WHAT YOU HAVE TO DO:
How many of the lines below include "intros"? Give the number and no other words.

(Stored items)
Lemma stream_write_line s out msg :
  kernel_serves -> len (line_of s msg) < size_modulus ->
  stream_write msg (s, out) = (s, out ++ lines_of s [msg]).
Proof.
  intros Hk Hlen. unfold stream_write, sink_write, lines_of. cbn [fst snd List.filter].
  destruct (level_ltb (m_level msg) (sk_min_log_level s)); cbn [negb]; [by rewrite app_nil_r|].
  unfold write_message_log. cbn [map concat]. unfold line_of in *.
  destruct (message_line vformat localtime gmtime s msg) as [line msg']. cbn [fst snd] in *.
  destruct (Hk line) as (Hw & Hr & Hp).
  pose proof (write_to_output_spec (sk_flush_on_write s) line (kernel line) Hlen Hw) as H.
  destruct (write_to_output (sk_flush_on_write s) line (kernel line)) as [[written st] synced].
  destruct H as (_ & Hd & _ & Hl). rewrite app_nil_r, (Hd (Hl Hr Hp)). done.
Qed.

Lemma stream_writes s out msgs :
  kernel_serves -> Forall (fun msg => len (line_of s msg) < size_modulus) msgs ->
  foldl (fun s msg => stream_write msg s) (s, out) msgs = (s, out ++ lines_of s msgs).
Proof.
  intros Hk Hlen. revert out. induction Hlen as [|msg msgs Hl _ IH]; intros out; cbn [foldl].
  { unfold lines_of. cbn. by rewrite app_nil_r. }
  rewrite stream_write_line, IH by done. unfold lines_of. cbn [List.filter].
  destruct (negb _); cbn [map concat]; by rewrite ?app_nil_r, ?app_assoc.
Qed.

EXPECTED ANSWER:
2